Now back to the regular news...
Our Journey
How we got where we are now, from where we started...
Where we are now... ;)
Where we started
Rather than tell you what age I am - and have to edit this page every year to update it - I will say I was born in 1954. Christine, my wife and partner, was born in 1955.
We have 3 children and 6 grandchildren. None of us have any major health issues. Having said that, Christine had a coronary episode in 2010 and has been on blood pressure drugs and statins to keep her from having another, while I have had knee trouble (from accidental damage) and am due to have it operated on. It should be minor arthroscopic surgery on both knees to repair some meniscal tears. Because of the knee problems I've been using a cart to travel around the golf course for the last year and a half while I've been waiting for surgery.
While I've been unable to walk the golf course, my weight has crept up, from what 3 years ago was about 82-83 kg, to around 89 kg. I have to say that my weight was around 55-60 kg as I entered my 30s, increasing to around 75 kg by the end of my 40s. Similarly, Christine was around 65 kg during her child-bearing years and has climbed to 90kg as of the beginning of this year, 2013. At no time during our life have we lost any weight, it has always been a gradual climb.
That is until now.
Around the beginning of April 2013, I decided to follow my long-time convictions about diet. I had been spurred on by some revelations I had seen on a humorous, compelling documentary by Tom Naughton, called Fathead. I had always, unashamedly, eaten things like cream and red meat, while cooking in lard or dripping or butter - because it tasted nice! After all, that is what I was brought up on through the '50s, '60s and '70s - and my weight didn't start to get out of control until the '80s. Here was a guy that seemed to be supporting the idea that those things were not unhealthy for me. He was telling me that the "low fat" proponents were telling me "bologna"!
So... I started experimenting and researching and got onto the common-sense based approach to food that I have currently adopted. It is based on the knowledge we have that foods our ancestors ate have kept them healthy for the last two million years, while the last two hundred have seen major changes to our diet and an accompanying rise in poor health indicators. Not only that, the last thirty years have seen attempts to curb the tide and those attempts have served only to accelerate it.

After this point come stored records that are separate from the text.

(** What scenario A of the specification submits. *)
Definition acme_values (id : text) (owner : uuid) : opportunities_values :=
  {| ov_id := VALUE id;
     ov_user_id := VALUE owner;
     ov_name := VALUE (js "Acme Transformation");
     ov_client_name := VALUE (js "Acme Corp");
     ov_description := VALUE (js "Digital transformation");
     ov_current_phase := DEFAULT;
     ov_status := DEFAULT;
     ov_created_at := DEFAULT;
     ov_context_summary := DEFAULT;
     ov_stakeholders := DEFAULT;
     ov_key_insights := DEFAULT |}.

Definition two_users : database :=
  {| auth_users := [alice; bob]; opportunities := []; phase_progress := [];
     phase_progress_id_seq := 1; artifacts := []; active_opportunity := [];
     active_opportunity_id_seq := 1 |}.

(** Scenario A of the specification, created for [alice]. *)
Definition acme_db : database :=
  created alice opp_a 0%Z (js "Acme Transformation") (js "Acme Corp")
    (js "Digital transformation") [] two_users.

Definition or_unchanged (db : database) (r : result database) : database :=
  match r with Success d => d | Failure _ => db end.

(** Scenario B: a pain point is filed under the first phase. *)
Definition pain_point_db : database :=
  or_unchanged acme_db
    (EngagementService.addArtifact alice (js "art-1") 1%Z opp_a
       (js "pain_point") (js "Manual approval bottleneck") (js "...")
       pre_assessment [] acme_db).

(** [bob] points his active-opportunity row at [alice]'s opportunity; the
    policy only looks at the row's [user_id]. *)
Definition bob_points_at_alice : active_opportunity_values :=
  {| aov_id := DEFAULT;
     aov_user_id := VALUE bob;
     aov_opportunity_id := VALUE opp_a;
     aov_updated_at := DEFAULT |}.

Definition or_same (db : database) (r : outcome database) : database :=
  match r with Ok d => d | Error _ => db end.

Definition bob_pointer_db : database :=
  or_same acme_db
    (execute (api_role (Some bob)) 3%Z
       (INSERT_active_opportunity bob_points_at_alice) acme_db).

Definition pain_point_request : EngagementService.add_request :=
  {| EngagementService.add_owner := alice;
     EngagementService.add_id := js "art-1";
     EngagementService.add_now := 1%Z;
     EngagementService.add_opportunity := opp_a;
     EngagementService.add_type := js "pain_point";
     EngagementService.add_title := js "Manual approval bottleneck";
     EngagementService.add_content := js "...";
     EngagementService.add_phase := pre_assessment;
     EngagementService.add_tags := [] |}.

(** The same, with the opportunity made [alice]'s active one. *)
Definition active_db : database :=
  or_unchanged pain_point_db
    (EngagementService.activate alice 2%Z opp_a pain_point_db).

(** Both users at work: [bob] has an opportunity of his own with an
    artifact in it, and it is his active one. *)
Definition both_db : database :=
  or_unchanged active_db
    (EngagementService.activate bob 5%Z opp_b
       (or_unchanged active_db
          (EngagementService.addArtifact bob (js "art-2") 4%Z opp_b (js "risk")
             (js "Vendor lock-in") (js "...") pre_assessment []
             (created bob opp_b 3%Z (js "Beta Rollout") (js "Beta Inc")
                (js "Rollout of the beta") [] active_db)))).

(* ================================================================== *)
(** * Properties *)
(* ================================================================== *)

Unset Implicit Arguments.

(** ** Text *)

Lemma text_eqb_eq (s t : text) : text_eqb s t = true <-> s = t.
Proof.
  revert t; induction s as [|c s IH]; intros [|d t]; simpl; split;
    try congruence; try reflexivity.
  - rewrite andb_true_iff, N.eqb_eq, IH. intros [-> ->]. reflexivity.
  - intros H. injection H as -> ->. rewrite N.eqb_refl. simpl. apply IH.
    reflexivity.
Qed.

Lemma text_eqb_refl (s : text) : text_eqb s s = true.
Proof. apply text_eqb_eq. reflexivity. Qed.

Lemma text_eqb_neq (s t : text) : text_eqb s t = false <-> s <> t.
Proof.
  rewrite <- text_eqb_eq. destruct (text_eqb s t); split; congruence.
Qed.

Lemma text_eqb_sym (s t : text) : text_eqb s t = text_eqb t s.
Proof.
  destruct (text_eqb t s) eqn:E.
  - apply text_eqb_eq in E. subst. apply text_eqb_refl.
  - apply text_eqb_neq. apply text_eqb_neq in E. congruence.
Qed.








Lemma split_pieces_free (sep : N) (s : text) :
  Forall (fun w => forallb (fun c => negb (N.eqb c sep)) w = true) (split sep s).
Proof.
  induction s as [|c s IH]; simpl; [repeat constructor|].
  destruct (N.eqb c sep) eqn:E; [constructor; [reflexivity|exact IH]|].
  destruct (split sep s) as [|w ws]; [repeat constructor; simpl; rewrite E; reflexivity|].
  inversion IH as [|? ? Hw Hws]; subst. constructor; [|exact Hws].
  simpl. rewrite E, Hw. reflexivity.
Qed.

Lemma trimStart_suffix (s : text) : exists p, s = p ++ trimStart s.
Proof.
  induction s as [|c s [p IH]]; simpl; [exists []; reflexivity|].
  destruct (isWhiteSpace c); [|exists []; reflexivity].
  exists (c :: p). simpl. f_equal. exact IH.
Qed.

Anyway, based on my new understanding I have chosen to forego certain foods and increase (if necessary certain others). The foods that I have cut out of our diet are sugars (including honey), starches (so no potatoes, rice or pasta), grains, and refined carbohydrates. I have chosen to limit (for now - while going through a weight-loss period), fruits. I can eat unlimited amounts of meats and saturated fats - just what I feel like really. I have come to view polyunsaturated fats like grain oils (e.g. canola), and partially hydrogenated trans fatty acids (margarine), as poisons to our human metabolism and I avoid them like the plague. (I never liked them anyway!)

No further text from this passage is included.